● Instructions for the task: Look through the data below for the line with "Lemma worker_loop_traces n", and transcribe it exactly together with each line after it up to and including the line with "Forall_app in Hin as [_ Hin].". Give nothing else.

• • • •

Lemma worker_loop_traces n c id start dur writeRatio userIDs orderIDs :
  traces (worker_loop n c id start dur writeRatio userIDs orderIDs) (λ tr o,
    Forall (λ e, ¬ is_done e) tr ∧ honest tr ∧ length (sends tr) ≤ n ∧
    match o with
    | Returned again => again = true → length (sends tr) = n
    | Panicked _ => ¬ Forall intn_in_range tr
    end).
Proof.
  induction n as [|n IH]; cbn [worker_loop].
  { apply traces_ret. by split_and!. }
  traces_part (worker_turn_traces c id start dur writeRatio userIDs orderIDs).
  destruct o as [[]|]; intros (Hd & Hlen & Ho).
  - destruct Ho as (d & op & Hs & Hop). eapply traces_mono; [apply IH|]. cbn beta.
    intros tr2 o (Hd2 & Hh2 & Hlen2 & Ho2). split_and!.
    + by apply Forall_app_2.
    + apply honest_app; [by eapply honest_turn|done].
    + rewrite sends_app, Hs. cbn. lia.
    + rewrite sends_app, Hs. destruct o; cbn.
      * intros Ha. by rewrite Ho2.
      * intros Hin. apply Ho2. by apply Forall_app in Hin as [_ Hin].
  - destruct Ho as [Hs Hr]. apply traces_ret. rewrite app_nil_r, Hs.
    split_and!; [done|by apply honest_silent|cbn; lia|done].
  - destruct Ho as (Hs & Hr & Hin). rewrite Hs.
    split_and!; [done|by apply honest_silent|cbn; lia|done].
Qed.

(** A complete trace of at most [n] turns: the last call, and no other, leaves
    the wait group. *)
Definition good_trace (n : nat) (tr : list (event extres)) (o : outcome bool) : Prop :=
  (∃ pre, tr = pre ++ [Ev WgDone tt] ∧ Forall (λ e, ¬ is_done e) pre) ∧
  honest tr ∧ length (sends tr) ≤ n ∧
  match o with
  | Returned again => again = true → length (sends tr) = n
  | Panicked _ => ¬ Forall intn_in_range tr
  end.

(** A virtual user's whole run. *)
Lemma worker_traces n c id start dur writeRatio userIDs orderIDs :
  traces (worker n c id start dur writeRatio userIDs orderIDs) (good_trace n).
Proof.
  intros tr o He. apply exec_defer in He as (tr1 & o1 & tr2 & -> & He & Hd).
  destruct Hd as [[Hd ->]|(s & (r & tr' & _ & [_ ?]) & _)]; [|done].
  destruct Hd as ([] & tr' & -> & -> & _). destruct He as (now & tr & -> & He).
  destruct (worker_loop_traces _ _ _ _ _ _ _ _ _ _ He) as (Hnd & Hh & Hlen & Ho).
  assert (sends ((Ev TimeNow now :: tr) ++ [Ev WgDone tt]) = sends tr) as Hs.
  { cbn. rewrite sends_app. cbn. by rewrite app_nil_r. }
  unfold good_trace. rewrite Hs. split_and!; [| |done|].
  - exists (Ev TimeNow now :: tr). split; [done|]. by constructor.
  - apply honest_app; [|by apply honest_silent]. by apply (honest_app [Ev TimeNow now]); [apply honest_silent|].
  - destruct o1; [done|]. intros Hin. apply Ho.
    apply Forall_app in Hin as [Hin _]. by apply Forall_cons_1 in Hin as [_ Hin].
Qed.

• • • •

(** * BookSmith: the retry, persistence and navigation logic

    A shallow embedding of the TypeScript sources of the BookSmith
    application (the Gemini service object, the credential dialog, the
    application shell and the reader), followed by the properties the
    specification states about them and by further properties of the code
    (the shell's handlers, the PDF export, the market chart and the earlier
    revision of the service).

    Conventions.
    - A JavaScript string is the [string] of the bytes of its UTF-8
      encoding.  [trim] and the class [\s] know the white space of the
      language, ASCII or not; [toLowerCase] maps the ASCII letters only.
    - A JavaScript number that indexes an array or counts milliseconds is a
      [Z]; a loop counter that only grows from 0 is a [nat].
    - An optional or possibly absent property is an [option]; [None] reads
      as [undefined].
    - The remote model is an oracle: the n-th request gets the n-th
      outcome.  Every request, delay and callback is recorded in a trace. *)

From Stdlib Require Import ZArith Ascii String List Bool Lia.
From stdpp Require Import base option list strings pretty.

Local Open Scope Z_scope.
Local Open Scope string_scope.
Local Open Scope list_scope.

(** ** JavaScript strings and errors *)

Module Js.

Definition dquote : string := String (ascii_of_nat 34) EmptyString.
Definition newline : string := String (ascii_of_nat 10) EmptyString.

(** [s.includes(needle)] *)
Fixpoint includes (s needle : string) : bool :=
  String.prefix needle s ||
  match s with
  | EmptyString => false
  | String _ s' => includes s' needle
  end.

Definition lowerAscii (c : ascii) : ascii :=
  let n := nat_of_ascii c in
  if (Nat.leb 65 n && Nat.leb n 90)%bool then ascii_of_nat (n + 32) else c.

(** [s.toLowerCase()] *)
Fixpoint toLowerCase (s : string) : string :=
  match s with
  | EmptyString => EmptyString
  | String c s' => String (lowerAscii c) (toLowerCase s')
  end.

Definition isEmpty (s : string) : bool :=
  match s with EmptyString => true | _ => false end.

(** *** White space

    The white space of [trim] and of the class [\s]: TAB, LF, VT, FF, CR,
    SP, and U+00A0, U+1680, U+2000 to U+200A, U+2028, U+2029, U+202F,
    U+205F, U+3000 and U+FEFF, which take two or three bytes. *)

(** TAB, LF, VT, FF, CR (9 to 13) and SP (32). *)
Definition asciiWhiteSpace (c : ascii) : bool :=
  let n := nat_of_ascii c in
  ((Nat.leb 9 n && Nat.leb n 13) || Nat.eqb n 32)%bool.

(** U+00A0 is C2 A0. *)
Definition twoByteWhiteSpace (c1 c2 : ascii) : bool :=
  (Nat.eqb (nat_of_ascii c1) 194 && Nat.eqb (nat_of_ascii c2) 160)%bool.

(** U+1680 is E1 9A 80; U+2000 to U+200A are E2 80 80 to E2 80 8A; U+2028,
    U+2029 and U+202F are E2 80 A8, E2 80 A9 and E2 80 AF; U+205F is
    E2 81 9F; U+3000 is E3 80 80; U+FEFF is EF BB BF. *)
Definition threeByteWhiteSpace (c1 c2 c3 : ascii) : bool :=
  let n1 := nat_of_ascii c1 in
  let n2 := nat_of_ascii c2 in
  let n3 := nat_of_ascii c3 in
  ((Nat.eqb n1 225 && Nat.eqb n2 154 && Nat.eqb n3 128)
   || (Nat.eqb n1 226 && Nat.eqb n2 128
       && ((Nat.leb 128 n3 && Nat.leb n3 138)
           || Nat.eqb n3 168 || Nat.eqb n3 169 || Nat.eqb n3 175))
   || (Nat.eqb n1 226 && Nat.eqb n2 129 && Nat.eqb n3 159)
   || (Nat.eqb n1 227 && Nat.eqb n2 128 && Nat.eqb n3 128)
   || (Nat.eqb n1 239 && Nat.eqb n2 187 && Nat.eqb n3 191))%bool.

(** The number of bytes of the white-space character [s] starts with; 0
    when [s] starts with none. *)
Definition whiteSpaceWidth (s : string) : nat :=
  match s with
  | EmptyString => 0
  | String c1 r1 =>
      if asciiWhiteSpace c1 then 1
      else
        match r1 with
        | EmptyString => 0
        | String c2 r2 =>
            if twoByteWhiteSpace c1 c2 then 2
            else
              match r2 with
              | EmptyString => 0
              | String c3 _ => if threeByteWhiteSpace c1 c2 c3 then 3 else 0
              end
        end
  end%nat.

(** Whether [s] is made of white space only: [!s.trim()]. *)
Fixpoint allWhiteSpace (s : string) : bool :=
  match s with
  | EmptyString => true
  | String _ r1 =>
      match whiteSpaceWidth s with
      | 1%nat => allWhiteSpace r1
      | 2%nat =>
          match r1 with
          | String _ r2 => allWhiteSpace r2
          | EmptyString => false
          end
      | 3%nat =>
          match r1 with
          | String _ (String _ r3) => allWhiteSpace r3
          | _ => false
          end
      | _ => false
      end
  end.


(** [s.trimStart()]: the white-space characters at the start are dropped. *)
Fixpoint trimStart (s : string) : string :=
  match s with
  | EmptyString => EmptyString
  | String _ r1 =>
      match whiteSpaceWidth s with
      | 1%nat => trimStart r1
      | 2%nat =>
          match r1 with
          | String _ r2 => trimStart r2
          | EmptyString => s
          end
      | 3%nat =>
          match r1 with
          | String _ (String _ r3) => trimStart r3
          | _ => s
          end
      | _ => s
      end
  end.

• • • •

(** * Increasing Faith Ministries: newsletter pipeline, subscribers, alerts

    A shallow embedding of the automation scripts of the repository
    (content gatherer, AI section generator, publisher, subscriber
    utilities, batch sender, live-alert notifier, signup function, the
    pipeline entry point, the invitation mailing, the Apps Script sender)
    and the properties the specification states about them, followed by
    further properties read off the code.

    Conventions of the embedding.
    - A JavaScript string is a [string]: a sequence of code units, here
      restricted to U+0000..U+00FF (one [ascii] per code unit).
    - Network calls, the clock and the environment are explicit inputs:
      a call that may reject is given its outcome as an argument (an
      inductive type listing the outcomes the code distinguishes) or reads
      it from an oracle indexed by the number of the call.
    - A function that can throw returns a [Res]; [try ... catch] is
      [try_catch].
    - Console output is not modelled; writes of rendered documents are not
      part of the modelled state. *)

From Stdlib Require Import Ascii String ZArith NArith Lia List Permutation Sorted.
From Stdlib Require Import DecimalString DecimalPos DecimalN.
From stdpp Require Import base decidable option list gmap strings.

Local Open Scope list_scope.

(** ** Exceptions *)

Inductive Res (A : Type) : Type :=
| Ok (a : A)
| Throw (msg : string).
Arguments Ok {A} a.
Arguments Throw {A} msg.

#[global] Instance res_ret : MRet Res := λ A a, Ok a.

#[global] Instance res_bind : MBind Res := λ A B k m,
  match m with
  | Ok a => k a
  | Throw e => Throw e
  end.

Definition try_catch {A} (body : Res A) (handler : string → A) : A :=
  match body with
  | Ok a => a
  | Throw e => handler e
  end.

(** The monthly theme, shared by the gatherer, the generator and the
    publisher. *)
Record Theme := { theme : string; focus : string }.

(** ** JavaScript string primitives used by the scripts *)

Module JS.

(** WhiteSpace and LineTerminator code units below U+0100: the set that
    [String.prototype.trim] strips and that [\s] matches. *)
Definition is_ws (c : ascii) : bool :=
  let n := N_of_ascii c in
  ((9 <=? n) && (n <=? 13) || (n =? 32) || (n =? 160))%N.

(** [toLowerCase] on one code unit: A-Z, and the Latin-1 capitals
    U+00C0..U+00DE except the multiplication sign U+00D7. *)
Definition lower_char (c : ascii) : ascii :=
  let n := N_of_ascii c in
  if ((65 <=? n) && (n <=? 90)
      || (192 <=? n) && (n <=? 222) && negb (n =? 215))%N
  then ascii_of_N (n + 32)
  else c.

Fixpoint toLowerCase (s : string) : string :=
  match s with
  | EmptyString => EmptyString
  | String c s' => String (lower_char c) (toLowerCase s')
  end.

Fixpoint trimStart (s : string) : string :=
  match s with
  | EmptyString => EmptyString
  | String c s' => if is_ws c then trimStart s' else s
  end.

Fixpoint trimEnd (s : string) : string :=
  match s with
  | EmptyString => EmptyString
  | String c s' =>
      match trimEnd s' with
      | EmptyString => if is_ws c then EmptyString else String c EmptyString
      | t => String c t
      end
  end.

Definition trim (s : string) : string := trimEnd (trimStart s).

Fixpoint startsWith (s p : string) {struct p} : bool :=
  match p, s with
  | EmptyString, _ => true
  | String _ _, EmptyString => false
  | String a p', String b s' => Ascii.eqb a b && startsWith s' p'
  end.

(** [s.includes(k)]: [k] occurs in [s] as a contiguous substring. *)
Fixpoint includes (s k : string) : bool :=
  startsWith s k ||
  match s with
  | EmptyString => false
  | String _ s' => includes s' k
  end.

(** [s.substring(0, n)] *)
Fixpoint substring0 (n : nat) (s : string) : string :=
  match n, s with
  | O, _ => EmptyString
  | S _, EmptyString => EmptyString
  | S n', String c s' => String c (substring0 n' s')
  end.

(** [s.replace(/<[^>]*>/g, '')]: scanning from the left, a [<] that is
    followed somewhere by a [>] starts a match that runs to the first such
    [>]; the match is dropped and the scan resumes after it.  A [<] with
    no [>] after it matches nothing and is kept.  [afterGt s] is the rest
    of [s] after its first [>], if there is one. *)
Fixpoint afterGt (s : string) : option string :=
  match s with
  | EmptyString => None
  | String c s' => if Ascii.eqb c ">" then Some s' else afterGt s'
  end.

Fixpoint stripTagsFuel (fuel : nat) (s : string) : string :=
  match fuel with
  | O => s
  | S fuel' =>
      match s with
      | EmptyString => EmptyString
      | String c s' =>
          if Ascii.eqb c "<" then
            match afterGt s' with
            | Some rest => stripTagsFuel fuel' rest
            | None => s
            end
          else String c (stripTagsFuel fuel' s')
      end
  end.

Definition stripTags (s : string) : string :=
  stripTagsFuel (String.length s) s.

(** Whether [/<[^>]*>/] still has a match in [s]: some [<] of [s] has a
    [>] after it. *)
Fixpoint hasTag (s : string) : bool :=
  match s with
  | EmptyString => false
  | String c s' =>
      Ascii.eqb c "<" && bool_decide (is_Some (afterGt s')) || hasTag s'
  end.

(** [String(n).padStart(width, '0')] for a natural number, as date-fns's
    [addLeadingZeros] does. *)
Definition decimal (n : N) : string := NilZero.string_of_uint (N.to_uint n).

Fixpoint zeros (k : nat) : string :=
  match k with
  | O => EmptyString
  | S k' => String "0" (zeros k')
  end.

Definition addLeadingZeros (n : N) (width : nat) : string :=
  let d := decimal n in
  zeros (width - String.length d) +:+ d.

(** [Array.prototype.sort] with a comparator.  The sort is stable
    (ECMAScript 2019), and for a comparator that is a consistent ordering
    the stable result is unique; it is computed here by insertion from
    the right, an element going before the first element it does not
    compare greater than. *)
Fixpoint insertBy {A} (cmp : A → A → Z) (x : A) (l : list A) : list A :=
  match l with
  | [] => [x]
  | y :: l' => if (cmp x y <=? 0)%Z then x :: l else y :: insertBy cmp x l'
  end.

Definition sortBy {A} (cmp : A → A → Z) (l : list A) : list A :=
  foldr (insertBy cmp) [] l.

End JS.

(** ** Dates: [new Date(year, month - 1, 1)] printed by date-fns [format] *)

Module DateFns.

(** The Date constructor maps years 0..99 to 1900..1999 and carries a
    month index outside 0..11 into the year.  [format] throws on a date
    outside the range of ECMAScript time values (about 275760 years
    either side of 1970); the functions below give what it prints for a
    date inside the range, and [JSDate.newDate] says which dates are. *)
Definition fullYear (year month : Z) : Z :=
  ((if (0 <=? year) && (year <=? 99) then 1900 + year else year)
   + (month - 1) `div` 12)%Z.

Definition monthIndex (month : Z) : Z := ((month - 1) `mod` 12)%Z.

• • • •

● Written response:
Lemma worker_loop_traces n c id start dur writeRatio userIDs orderIDs :
  traces (worker_loop n c id start dur writeRatio userIDs orderIDs) (λ tr o,
    Forall (λ e, ¬ is_done e) tr ∧ honest tr ∧ length (sends tr) ≤ n ∧
    match o with
    | Returned again => again = true → length (sends tr) = n
    | Panicked _ => ¬ Forall intn_in_range tr
    end).
Proof.
  induction n as [|n IH]; cbn [worker_loop].
  { apply traces_ret. by split_and!. }
  traces_part (worker_turn_traces c id start dur writeRatio userIDs orderIDs).
  destruct o as [[]|]; intros (Hd & Hlen & Ho).
  - destruct Ho as (d & op & Hs & Hop). eapply traces_mono; [apply IH|]. cbn beta.
    intros tr2 o (Hd2 & Hh2 & Hlen2 & Ho2). split_and!.
    + by apply Forall_app_2.
    + apply honest_app; [by eapply honest_turn|done].
    + rewrite sends_app, Hs. cbn. lia.
    + rewrite sends_app, Hs. destruct o; cbn.
      * intros Ha. by rewrite Ho2.
      * intros Hin. apply Ho2. by apply Forall_app in Hin as [_ Hin].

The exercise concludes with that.